**ASSIGNED TASK**
From the listing below, reproduce word for word the part that opens with the line containing "a string that" and closes with the line containing "(bytes ++ skipn"; reproduce nothing else.

# # # # # # #

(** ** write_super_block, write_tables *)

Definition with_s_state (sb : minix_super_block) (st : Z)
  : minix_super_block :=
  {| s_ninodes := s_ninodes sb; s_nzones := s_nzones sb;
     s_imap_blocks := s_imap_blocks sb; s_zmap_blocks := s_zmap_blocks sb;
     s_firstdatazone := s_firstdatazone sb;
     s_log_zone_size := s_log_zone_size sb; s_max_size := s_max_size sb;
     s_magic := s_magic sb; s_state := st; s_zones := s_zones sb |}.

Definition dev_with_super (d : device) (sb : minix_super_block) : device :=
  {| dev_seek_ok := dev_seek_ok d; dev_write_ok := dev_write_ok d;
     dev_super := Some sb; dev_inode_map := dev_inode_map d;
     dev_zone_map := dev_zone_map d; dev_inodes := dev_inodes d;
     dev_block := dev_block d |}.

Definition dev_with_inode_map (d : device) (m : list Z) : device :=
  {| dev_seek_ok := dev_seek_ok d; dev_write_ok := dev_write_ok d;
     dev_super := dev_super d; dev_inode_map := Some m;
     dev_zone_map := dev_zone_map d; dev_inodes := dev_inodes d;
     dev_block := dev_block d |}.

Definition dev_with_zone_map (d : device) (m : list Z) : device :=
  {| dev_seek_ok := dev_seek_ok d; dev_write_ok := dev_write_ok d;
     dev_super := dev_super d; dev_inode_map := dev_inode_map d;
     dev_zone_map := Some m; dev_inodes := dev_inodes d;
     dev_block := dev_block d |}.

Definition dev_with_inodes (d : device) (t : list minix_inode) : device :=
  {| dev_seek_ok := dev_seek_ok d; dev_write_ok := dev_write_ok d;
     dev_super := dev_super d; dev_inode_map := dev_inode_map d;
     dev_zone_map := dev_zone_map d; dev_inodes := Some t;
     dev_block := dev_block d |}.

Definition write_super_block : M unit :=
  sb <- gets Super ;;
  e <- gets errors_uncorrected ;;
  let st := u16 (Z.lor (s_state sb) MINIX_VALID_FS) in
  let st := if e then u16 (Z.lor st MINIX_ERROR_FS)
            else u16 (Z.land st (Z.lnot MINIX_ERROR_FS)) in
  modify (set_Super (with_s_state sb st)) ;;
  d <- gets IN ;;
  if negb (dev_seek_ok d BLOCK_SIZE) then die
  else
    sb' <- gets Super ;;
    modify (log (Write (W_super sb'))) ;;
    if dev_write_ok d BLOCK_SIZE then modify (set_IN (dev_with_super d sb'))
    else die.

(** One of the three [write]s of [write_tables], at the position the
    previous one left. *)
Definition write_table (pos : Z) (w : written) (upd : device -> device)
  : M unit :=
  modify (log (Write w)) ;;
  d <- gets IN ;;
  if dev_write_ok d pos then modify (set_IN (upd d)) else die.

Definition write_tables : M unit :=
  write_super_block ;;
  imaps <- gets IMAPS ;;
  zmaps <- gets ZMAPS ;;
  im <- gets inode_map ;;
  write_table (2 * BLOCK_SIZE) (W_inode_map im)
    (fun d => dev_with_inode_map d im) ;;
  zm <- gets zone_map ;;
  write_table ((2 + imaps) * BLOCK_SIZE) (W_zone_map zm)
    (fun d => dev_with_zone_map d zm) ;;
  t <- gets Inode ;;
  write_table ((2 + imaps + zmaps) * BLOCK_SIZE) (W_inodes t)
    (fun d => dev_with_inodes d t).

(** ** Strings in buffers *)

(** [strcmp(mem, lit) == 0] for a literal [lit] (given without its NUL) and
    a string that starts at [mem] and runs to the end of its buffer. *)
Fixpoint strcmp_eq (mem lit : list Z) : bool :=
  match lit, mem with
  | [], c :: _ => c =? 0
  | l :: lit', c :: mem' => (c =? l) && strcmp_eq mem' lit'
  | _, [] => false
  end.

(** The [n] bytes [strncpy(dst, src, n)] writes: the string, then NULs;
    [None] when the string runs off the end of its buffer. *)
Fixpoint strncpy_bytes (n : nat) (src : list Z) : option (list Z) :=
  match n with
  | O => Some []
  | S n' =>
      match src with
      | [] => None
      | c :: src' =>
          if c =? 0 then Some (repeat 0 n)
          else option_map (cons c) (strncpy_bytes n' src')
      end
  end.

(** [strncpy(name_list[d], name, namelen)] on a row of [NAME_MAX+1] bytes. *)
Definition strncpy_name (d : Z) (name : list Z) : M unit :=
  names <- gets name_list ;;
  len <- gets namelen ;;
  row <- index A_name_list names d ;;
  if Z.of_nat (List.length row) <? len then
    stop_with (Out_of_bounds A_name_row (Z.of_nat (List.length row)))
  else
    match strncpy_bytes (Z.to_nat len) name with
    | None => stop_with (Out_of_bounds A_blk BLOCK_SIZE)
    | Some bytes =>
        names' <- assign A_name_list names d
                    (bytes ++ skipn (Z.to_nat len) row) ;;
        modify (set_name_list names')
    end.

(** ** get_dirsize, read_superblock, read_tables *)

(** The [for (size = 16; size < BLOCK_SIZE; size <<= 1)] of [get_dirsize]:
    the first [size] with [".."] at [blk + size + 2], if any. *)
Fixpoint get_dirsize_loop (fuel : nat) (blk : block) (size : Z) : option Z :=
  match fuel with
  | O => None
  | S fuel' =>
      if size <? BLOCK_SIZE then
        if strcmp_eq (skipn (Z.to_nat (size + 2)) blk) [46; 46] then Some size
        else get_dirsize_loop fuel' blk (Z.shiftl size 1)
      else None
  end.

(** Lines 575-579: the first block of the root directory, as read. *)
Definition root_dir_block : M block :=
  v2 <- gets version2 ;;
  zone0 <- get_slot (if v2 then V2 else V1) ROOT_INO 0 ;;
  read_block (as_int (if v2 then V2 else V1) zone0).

# # # # # # #

**ANSWER AREA**
    a string that starts at [mem] and runs to the end of its buffer. *)
Fixpoint strcmp_eq (mem lit : list Z) : bool :=
  match lit, mem with
  | [], c :: _ => c =? 0
  | l :: lit', c :: mem' => (c =? l) && strcmp_eq mem' lit'
  | _, [] => false
  end.

(** The [n] bytes [strncpy(dst, src, n)] writes: the string, then NULs;
    [None] when the string runs off the end of its buffer. *)
Fixpoint strncpy_bytes (n : nat) (src : list Z) : option (list Z) :=
  match n with
  | O => Some []
  | S n' =>
      match src with
      | [] => None
      | c :: src' =>
          if c =? 0 then Some (repeat 0 n)
          else option_map (cons c) (strncpy_bytes n' src')
      end
  end.

(** [strncpy(name_list[d], name, namelen)] on a row of [NAME_MAX+1] bytes. *)
Definition strncpy_name (d : Z) (name : list Z) : M unit :=
  names <- gets name_list ;;
  len <- gets namelen ;;
  row <- index A_name_list names d ;;
  if Z.of_nat (List.length row) <? len then
    stop_with (Out_of_bounds A_name_row (Z.of_nat (List.length row)))
  else
    match strncpy_bytes (Z.to_nat len) name with
    | None => stop_with (Out_of_bounds A_blk BLOCK_SIZE)
    | Some bytes =>
        names' <- assign A_name_list names d
                    (bytes ++ skipn (Z.to_nat len) row) ;;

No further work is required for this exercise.